— What you will do —
Set down, please, exactly the lines below that run from the line with "apply bind_cases in Hrun as [(hash" to the line with "apply bind_cases in Hrun as [(seeded", both lines included.

— Data extract —
Lemma head_start o c' : to_head c0 = (o, c') →
  no_run o c' ∨ ∃ start hash c2, starts start hash c2 ∧ pipeline_from start (height_of hash) c2 = (o, c').
Proof using Hhonest Hheaders Hids Hapart Hchained Hkeys.
  intros Hrun. set (next := next_height (cw_db c0)). assert (idle c0 c0) as Hi0 by done.
  assert (∀ o c, idle c0 c → (∀ n, o ≠ Ret n) → no_run o c) as Hfail.
  { intros o1 c Hi Ho. destruct (idle_ready _ Hi) as [H1 H2]. split_and!; [done|done|]. intros n ->. by destruct (Ho n). }
  apply bind_cases in Hrun as [(c1 & c1' & E1 & Hrun)|(e & E1 & ->)];
    destruct (state_triple outside before (idle c0) idle_keeps idle_keys anywhere ltac:(done) _ _ _ Hi0 I E1) as (Hi1 & _ & Hc1);
    [|left; by apply Hfail].
  destruct (Hc1 _ eq_refl) as [_ ->]. clear Hc1.
  apply bind_cases in Hrun as [(hash & c2 & E2 & Hrun)|(e & E2 & ->)]; destruct (final_head _ _ _ _ Hi1 I E2) as (Hi2 & _ & Hrep);
    [|left; by apply Hfail]. specialize (Hrep _ eq_refl).
  apply bind_cases in Hrun as [(hd & c3 & E3 & Hrun)|(e & E3 & ->)]; destruct (final_header _ _ _ _ _ Hi2 Hrep E3) as (Hi3 & _ & Hhd);
    [|left; by apply Hfail]. destruct (Hhd _ eq_refl) as (Hrep3 & m & Hm).
  destruct hd as [hd|]; [|left; injection Hrun as <- <-; by apply Hfail].
  apply bind_cases in Hrun as [(tip & c4 & E4 & Hrun)|(e & E4 & ->)]; [|injection E4 as _ <-; left; by apply Hfail].
  injection E4 as E4 <-. pose proof (hh_header _ (Hheaders m) _ _ _ Hm E4) as Htip.
  assert (tip ≤ finalized)%Z as Hfin by (rewrite <- Htip; destruct Hrep3 as (m' & _ & Hm'); by apply (hh_final _ (Hheaders m'))).
  assert (getCatchUpStartHeight (ix_sync (cw_db c1')) = next) as Hn by (unfold next, next_height; by rewrite (proj1 Hi1)).
  rewrite Hn in Hrun. destruct (idle_ready _ Hi3) as [Hr3 Hl3]. fold next in Hr3.
  apply bind_cases in Hrun as [(seeded & c4 & E5 & Hrun)|(e & E5 & ->)];
    destruct (seeded_ready next tip c3 _ _ Hfin Hr3 (f_equal next_height (proj1 Hi3)) E5) as (Hr4 & Hl4 & Hseed).
  - specialize (Hseed _ eq_refl). destruct (from_tip next hash tip seeded c4 o c') as [?|(start & c5 & Hs & Hp)];
      [done|done|done|done|by transitivity c3|by eapply reported_later|done|exact Hrun|by left|]. right. exists start, hash, c5. by rewrite Htip.
  - left. split_and!; [done|by transitivity c3|done].
Qed.

Lemma ready_gapless c : ready (next_height (cw_db c0)) c →
  ∀ h, (first_height (next_height (cw_db c0)) ≤ h < next_height (cw_db c))%Z → has_block (canon h) (cw_db c).
Proof using Hchained.
  intros Hr h Hh. pose proof (next_height_spec height_of _ Hchained) as [Hpos _]. pose proof (start_below _ Hpos) as Hsb.
  destruct (rd_where _ _ Hr) as [Hn|(Ha & Hn & Hhas)]; [lia|]. unfold first_height in Hh. rewrite decide_True in Hh by done.
  by replace h with (cf_startHeight config - 1)%Z by lia.
Qed.

Lemma head_follows o c' : to_head c0 = (o, c') → chained height_of (cw_db c') ∧ later c0 c' ∧
  ∀ h, (first_height (next_height (cw_db c0)) ≤ h < next_height (cw_db c'))%Z → has_block (canon h) (cw_db c').
Proof using Hhonest Hheaders Hids Hapart Hchained Hkeys.
  intros [(Hr & Hl & _)|(start & hash & c & (Hr & Hl & _ & Hn & Hle & Hf) & Hp)]%head_start.
  { split_and!; [apply Hr|done|by apply ready_gapless]. }
  pose proof (next_height_spec height_of _ (rd_chained _ _ Hr)) as [Hpos _]. rewrite Hn in Hpos.
  edestruct (run_pipeline_goes decode_metadata registry_pallets decode_events decode_digest header_hash decodeAuthorities sr25519Verify bech32m
    dustInitialNonce blake2b network palletConfig config outside height_of canon start (height_of hash) Hpos
    (λ n, honest_below _ _ _ _ _ (proj2 Hle) (Hhonest n)) before Hids Hapart c o c' (rd_chained _ _ Hr) (rd_keys _ _ Hr) (eq_sym Hn) Hp)
    as [[F1 _ _ F4] Hl']. split_and!; [done|by transitivity c|]. intros h Hh. destruct (decide (start ≤ h)%Z) as [?|Hlt]; [apply F4; lia|].
  apply Hl', (ready_gapless _ Hr). lia.
Qed.
End Lookups.

Lemma run_cases c r c' : catching_up c = (r, c') →
  (r = Ret 0%Z ∧ c' = c ∧ is_Some (cw_poisonBlock c)) ∨
  ∃ c2, to_head (with_flags true None c) = (r, c2) ∧ c' = with_flags false (cw_poisonBlock c2) c2 ∧ cw_poisonBlock c = None.
Proof using Type.
  unfold runCatchUp. m_unfold. unfold get, modify, attempt, lift. cbv beta iota. destruct (cw_poisonBlock c) as [x|] eqn:Ep.
  { intros [= <- <-]. left. split_and!; [done|done|by eexists]. }
  intros Hr. right. rewrite Ep in Hr. destruct (to_head (with_flags true None c)) as [o c2] eqn:E. exists c2. injection Hr as <- <-. done.
Qed.

(** C9. Catching up leaves no gap, whatever fails and whenever it is stopped, as
    long as nothing else writes the index meanwhile: the lookups of the start and
    of the finalized head, fetches and writes may fail at any point, batches be
    fetched again, and the run may return or throw. The index stays a gapless
    stretch of one chain, keeps every block it had, and every height from where it
    ended before (from the anchor below the configured start height, when it was
    empty) to its new tip holds the block the finalized chain has there. *)
Theorem catch_up_leaves_no_gap c r c' :
  chained height_of (cw_db c) → (∀ k, is_key (cw_db c) k → before k) → catching_up c = (r, c') →
  chained height_of (cw_db c') ∧ (next_height (cw_db c) ≤ next_height (cw_db c'))%Z ∧
  (∀ hash, has_block hash (cw_db c) → has_block hash (cw_db c')) ∧
  (∀ h, (first_height (next_height (cw_db c)) ≤ h < next_height (cw_db c'))%Z → has_block (canon h) (cw_db c')).
Proof using Hhonest Hheaders Hids Hapart.
  intros Hc Hk [(_ & -> & _)|(c2 & Hr & -> & _)]%run_cases.
  - split_and!; [done|done|done|]. intros h Hh. pose proof (next_height_spec height_of _ Hc) as [Hpos _]. pose proof (start_below _ Hpos). lia.
  - destruct (head_follows (with_flags true None c) Hc ltac:(intros k ?; left; auto) _ _ Hr) as (H1 & [[H2 H3] _] & H4). done.
Qed.
End Whole.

— Answer space —
  apply bind_cases in Hrun as [(hash & c2 & E2 & Hrun)|(e & E2 & ->)]; destruct (final_head _ _ _ _ Hi1 I E2) as (Hi2 & _ & Hrep);
    [|left; by apply Hfail]. specialize (Hrep _ eq_refl).
  apply bind_cases in Hrun as [(hd & c3 & E3 & Hrun)|(e & E3 & ->)]; destruct (final_header _ _ _ _ _ Hi2 Hrep E3) as (Hi3 & _ & Hhd);
    [|left; by apply Hfail]. destruct (Hhd _ eq_refl) as (Hrep3 & m & Hm).
  destruct hd as [hd|]; [|left; injection Hrun as <- <-; by apply Hfail].
  apply bind_cases in Hrun as [(tip & c4 & E4 & Hrun)|(e & E4 & ->)]; [|injection E4 as _ <-; left; by apply Hfail].
  injection E4 as E4 <-. pose proof (hh_header _ (Hheaders m) _ _ _ Hm E4) as Htip.
  assert (tip ≤ finalized)%Z as Hfin by (rewrite <- Htip; destruct Hrep3 as (m' & _ & Hm'); by apply (hh_final _ (Hheaders m'))).
  assert (getCatchUpStartHeight (ix_sync (cw_db c1')) = next) as Hn by (unfold next, next_height; by rewrite (proj1 Hi1)).
  rewrite Hn in Hrun. destruct (idle_ready _ Hi3) as [Hr3 Hl3]. fold next in Hr3.
  apply bind_cases in Hrun as [(seeded & c4 & E5 & Hrun)|(e & E5 & ->)];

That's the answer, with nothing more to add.